* **Instructions for the task**
Transcribe exactly the lines from the one holding "Lemma item_app_l (l" to the end of the data below, including both of those lines and no others.

* **Data shown**
(** * OEIS A300793: the proven row recursion and the conjectured recurrence

    A shallow embedding of [oeis_A300793.py].  Python integers are
    unbounded, so they are modelled as [Z]; Python lists of integers are
    [list Z]; [list.append] is [l ++ [x]].  A subscript that is out of
    range raises [IndexError], a failed [assert] raises [AssertionError],
    and the conversion of an integer of more than 4300 digits to a string
    raises [ValueError]: all three are kept, as values of an error monad. *)

From Stdlib Require Import ZArith List Lia Bool String DecimalString.
Import ListNotations.
Local Open Scope Z_scope.

(** ** The fragment of Python the program uses *)

Module Py.

Inductive exn : Type :=
| IndexError
| AssertionError
| ValueError.

Inductive result (A : Type) : Type :=
| Ok (a : A)
| Raise (e : exn).

Arguments Ok {A} a.
Arguments Raise {A} e.

Definition bind {A B : Type} (m : result A) (k : A -> result B) : result B :=
  match m with
  | Ok a => k a
  | Raise e => Raise e
  end.

(** [len(l)] *)
Definition len (l : list Z) : Z := Z.of_nat (List.length l).

(** [l[i]]: a negative subscript counts from the end of the list, and a
    subscript outside the list raises [IndexError]. *)
Definition index (l : list Z) (i : Z) : result Z :=
  let k := if i <? 0 then i + len l else i in
  if (k <? 0) || (len l <=? k) then Raise IndexError
  else match nth_error l (Z.to_nat k) with
       | Some x => Ok x
       | None => Raise IndexError
       end.

(** [range(lo, hi)]: [lo, lo+1, ..., hi-1], empty when [hi <= lo]. *)
Definition range (lo hi : Z) : list Z :=
  map (fun k => lo + Z.of_nat k) (seq 0 (Z.to_nat (hi - lo))).

(** [for x in xs: s = body(x, s)], stopping at the first exception. *)
Fixpoint for_in {S : Type} (xs : list Z) (body : Z -> S -> result S)
         (s : S) : result S :=
  match xs with
  | [] => Ok s
  | x :: xs' => bind (body x s) (for_in xs' body)
  end.

(** [sum(l)]: starts from 0 and adds the elements from left to right. *)
Definition sum (l : list Z) : Z := fold_left Z.add l 0.

(** The interpreter converts no integer of more than this many decimal
    digits to a string ([sys.int_info.default_max_str_digits]). *)
Definition int_max_str_digits : Z := 4300.

(** [10 ** int_max_str_digits], the least magnitude with too many digits. *)
Definition int_str_bound : Z := Eval vm_compute in 10 ^ int_max_str_digits.

(** The integer has at most [int_max_str_digits] digits, its sign apart. *)
Definition printable (z : Z) : bool := Z.abs z <? int_str_bound.

(** The decimal digits of an integer, after its sign if it is negative. *)
Definition decimal (z : Z) : string := NilZero.string_of_int (Z.to_int z).

(** [str(z)] for an integer, which is also how [format] renders it:
    [ValueError] when it has too many digits. *)
Definition str (z : Z) : result string :=
  if printable z then Ok (decimal z) else Raise ValueError.

End Py.

Import Py.

Declare Scope py_scope.
Delimit Scope py_scope with py.
Notation "x <- m ;; k" := (bind m (fun x => k))
  (at level 61, m at next level, right associativity) : py_scope.
Local Open Scope py_scope.

(** ** The proven recursion *)

(** [get_next_row_b(current_row)] *)
Definition get_next_row_b (current_row : list Z) : result (list Z) :=
  let n := len current_row in
  let new_row := [] in
  c0 <- index current_row 0 ;;
  let new_row := new_row ++ [- c0 * n] in
  new_row <- for_in (range 1 n)
               (fun j new_row =>
                  cj <- index current_row j ;;
                  cj1 <- index current_row (j - 1) ;;
                  Ok (new_row ++ [cj * (2 * j - n) + cj1 * (2 * j - 3 * n - 1)]))
               new_row ;;
  cl <- index current_row (n - 1) ;;
  Ok (new_row ++ [cl * (2 * n - 3 * n - 1)]).

(** The body of the loop of [get_a_until], on the loop state [(b, a)].
    [n] ranges over [range(1, num + 1)], so [(-1)**n] is an integer power. *)
Definition get_a_until_body (n : Z) (st : list Z * list Z)
  : result (list Z * list Z) :=
  let '(b, a) := st in
  let sign := (-1) ^ n in
  let a := a ++ [sign * sum b] in
  b <- get_next_row_b b ;;
  Ok (b, a).

(** The loop of [get_a_until] over a given list of values of [n]. *)
Definition get_a_until_loop (ns : list Z) (st : list Z * list Z)
  : result (list Z * list Z) :=
  for_in ns get_a_until_body st.

(** [get_a_until(num)] *)
Definition get_a_until (num : Z) : result (list Z) :=
  let b := [-1] in
  let a := [] in
  st <- get_a_until_loop (range 1 (num + 1)) (b, a) ;;
  Ok (snd st).

(** ** The conjectured recurrence *)

(** The body of the loop of [get_unproven_a_until]. *)
Definition get_unproven_a_until_body (n : Z) (a : list Z) : result (list Z) :=
  a3 <- index a (n - 3) ;;
  a2 <- index a (n - 2) ;;
  a1 <- index a (n - 1) ;;
  Ok (a ++ [4 * (n - 1) ^ 2 * (n - 2) * a3
            - 2 * (3 * n - 2) * (n - 1) * a2
            + (4 * n - 1) * a1]).

(** [get_unproven_a_until(num)] *)
Definition get_unproven_a_until (num : Z) : result (list Z) :=
  if num <=? 0 then Ok []
  else if num =? 1 then Ok [1]
  else if num =? 2 then Ok [1; 3]
  else
    let a := [1; 3; 13] in
    for_in (range 3 num) get_unproven_a_until_body a.


(** ** The command-line driver *)

(** The driver prints while it checks, so its effects are the lines written
    to standard output so far together with a [result]. *)
Module IO.

Definition io (A : Type) : Type := list string -> list string * result A.

Definition ret {A : Type} (a : A) : io A := fun out => (out, Ok a).

Definition bind {A B : Type} (m : io A) (k : A -> io B) : io B :=
  fun out =>
    match m out with
    | (out', Ok a) => k a out'
    | (out', Raise e) => (out', Raise e)
    end.

Definition lift {A : Type} (r : result A) : io A := fun out => (out, r).

(** [print(s)] *)
Definition print (s : string) : io unit := fun out => (out ++ [s], Ok tt).

(** [assert b] *)
Definition assert (b : bool) : io unit :=
  lift (if b then Ok tt else Raise AssertionError).

Fixpoint for_in (xs : list Z) (body : Z -> io unit) : io unit :=
  match xs with
  | [] => ret tt
  | x :: xs' => bind (body x) (fun _ => for_in xs' body)
  end.

End IO.

Notation "x <~ m ;; k" := (IO.bind m (fun x => k))
  (at level 61, m at next level, right associativity) : py_scope.

(** ["a({0})={1}".format(i, v)] *)
Definition format_entry (i v : Z) : result string :=
  si <- str i ;;
  sv <- str v ;;
  Ok ("a(" ++ si ++ ")=" ++ sv)%string.

(** The body of the last loop of the driver. *)
Definition main_body (a a_unproven : list Z) (i : Z) : IO.io unit :=
  ai <~ IO.lift (index a i) ;;
  line <~ IO.lift (format_entry (i + 1) ai) ;;
  _ <~ IO.print line ;;
  ai' <~ IO.lift (index a i) ;;
  ui <~ IO.lift (index a_unproven i) ;;
  IO.assert (ai' =? ui).

(** The driver from the first [assert] on: the comparison of the two lists. *)
Definition main_check (a a_unproven : list Z) : IO.io unit :=
  _ <~ IO.assert (len a =? len a_unproven) ;;
  IO.for_in (range 0 (len a)) (main_body a a_unproven).

(** The [__main__] block, from the parsed argument [num] on. *)
Definition main (num : Z) : IO.io unit :=
  a <~ IO.lift (get_a_until num) ;;
  a_unproven <~ IO.lift (get_unproven_a_until num) ;;
  main_check a a_unproven.

(** The outcome of a run of the driver that starts with nothing printed. *)
Definition main_outcome (num : Z) : result unit := snd (main num []).

(** ** The rows by generation, as the specification words them

    The row of generation 1 is [[-1]], and the row of each further
    generation is [get_next_row_b] of the row before it. *)
Fixpoint advance_times (k : nat) (row : list Z) : result (list Z) :=
  match k with
  | O => Ok row
  | S k' => row' <- advance_times k' row ;; get_next_row_b row'
  end.

Definition row_at_generation (n : Z) : result (list Z) :=
  advance_times (Z.to_nat (n - 1)) [-1].

(** An element of a list by position, 0 where there is none: used in the
    proofs to name the value a subscript that is in range returns. *)
Definition item (l : list Z) (i : Z) : Z := nth (Z.to_nat i) l 0.

(** The entry that the loop of [get_next_row_b] appends for [j], written
    with [item]. *)
Definition next_row_entry (current_row : list Z) (j : Z) : Z :=
  let n := len current_row in
  item current_row j * (2 * j - n) + item current_row (j - 1) * (2 * j - 3 * n - 1).

(** The row [get_next_row_b] builds, in closed form. *)
Definition next_row_closed (current_row : list Z) : list Z :=
  let n := len current_row in
  ([- item current_row 0 * n] ++ map (next_row_entry current_row) (range 1 n))
    ++ [item current_row (n - 1) * (2 * n - 3 * n - 1)].


Fixpoint list_eqb (l r : list Z) : bool :=
  match l, r with
  | [], [] => true
  | x :: l', y :: r' => (x =? y) && list_eqb l' r'
  | _, _ => false
  end.

(** For one [num]: both engines return, the lists are equal and of length
    [num], and the driver ends without an exception. *)
Definition engines_agree (num : Z) : bool :=
  match get_a_until num, get_unproven_a_until num, main_outcome num with
  | Ok a, Ok a_unproven, Ok _ => (len a =? num) && list_eqb a a_unproven
  | _, _, _ => false
  end.

(** A subscript that is within the list without counting from its end. *)
Definition in_bounds (l : list Z) (i : Z) : Prop := 0 <= i < len l.

(** The line the driver prints for position [i] of the list [a], when it
    can be formatted. *)
Definition entry_line (a : list Z) (i : Z) : string :=
  ("a(" ++ decimal (i + 1) ++ ")=" ++ decimal (item a i))%string.

(** Both numbers of the line for position [i] have few enough digits. *)
Definition line_printable (a : list Z) (i : Z) : bool :=
  printable (i + 1) && printable (item a i).

(** The lines for the positions before [k] can all be formatted. *)
Definition lines_printable (a : list Z) (k : Z) : bool :=
  forallb (line_printable a) (range 0 k).

(** The comparison loop of the driver in closed form, for positions that
    are within both lists. *)
Fixpoint compare_at (a a_unproven : list Z) (positions : list Z)
         (out : list string) : list string * result unit :=
  match positions with
  | [] => (out, Ok tt)
  | i :: rest =>
      if line_printable a i then
        if item a i =? item a_unproven i
        then compare_at a a_unproven rest (out ++ [entry_line a i])
        else (out ++ [entry_line a i], Raise AssertionError)
      else (out, Raise ValueError)
  end.

(** The lines the driver prints for the positions before [k]. *)
Definition printed_lines (a : list Z) (k : Z) : list string :=
  map (entry_line a) (range 0 k).

(** An element of a row by position, 0 outside the row. *)
Definition padded (l : list Z) (i : Z) : Z :=
  if (0 <=? i) && (i <? len l) then item l i else 0.

(** A row with every entry multiplied by [c]. *)
Definition scale_row (c : Z) (row : list Z) : list Z := map (Z.mul c) row.

(** ** Lists, subscripts and ranges *)

Lemma len_nonneg (l : list Z) : 0 <= len l.
Proof. unfold len. lia. Qed.

Lemma len_app (l r : list Z) : len (l ++ r) = len l + len r.
Proof. unfold len. rewrite length_app. lia. Qed.

Lemma len_map (f : Z -> Z) (l : list Z) : len (map f l) = len l.
Proof. unfold len. rewrite length_map. reflexivity. Qed.

Lemma len_single (x : Z) : len [x] = 1.
Proof. reflexivity. Qed.

Lemma len_nil_iff (l : list Z) : len l = 0 <-> l = [].
Proof.
  destruct l as [|x l]; unfold len; simpl; split; intros H;
    try reflexivity; try discriminate; lia.
Qed.

Lemma index_in_range (l : list Z) (i : Z) :
  0 <= i < len l -> index l i = Ok (item l i).
Proof.
  intros Hi. unfold index, item.
  assert (E1 : (i <? 0) = false) by (apply Z.ltb_ge; lia).
  rewrite E1. rewrite E1.
  assert (E2 : (len l <=? i) = false) by (apply Z.leb_gt; lia).
  rewrite E2. simpl.
  destruct (nth_error l (Z.to_nat i)) as [x|] eqn:E.
  - f_equal. symmetry. apply nth_error_nth. exact E.
  - apply nth_error_None in E. unfold len in Hi. lia.
Qed.


Lemma item_app_l (l r : list Z) (i : Z) :
  0 <= i < len l -> item (l ++ r) i = item l i.
Proof.
  intros Hi. unfold item. apply app_nth1. unfold len in Hi. lia.
Qed.

Lemma item_app_r (l r : list Z) (i : Z) :
  len l <= i -> item (l ++ r) i = item r (i - len l).
Proof.
  intros Hi. unfold item. pose proof (len_nonneg l) as Hl. unfold len in *.
  rewrite app_nth2 by lia. f_equal. lia.
Qed.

* **Exercise solution**
Lemma item_app_l (l r : list Z) (i : Z) :
  0 <= i < len l -> item (l ++ r) i = item l i.
Proof.
  intros Hi. unfold item. apply app_nth1. unfold len in Hi. lia.
Qed.

Lemma item_app_r (l r : list Z) (i : Z) :
  len l <= i -> item (l ++ r) i = item r (i - len l).
Proof.
  intros Hi. unfold item. pose proof (len_nonneg l) as Hl. unfold len in *.
  rewrite app_nth2 by lia. f_equal. lia.
Qed.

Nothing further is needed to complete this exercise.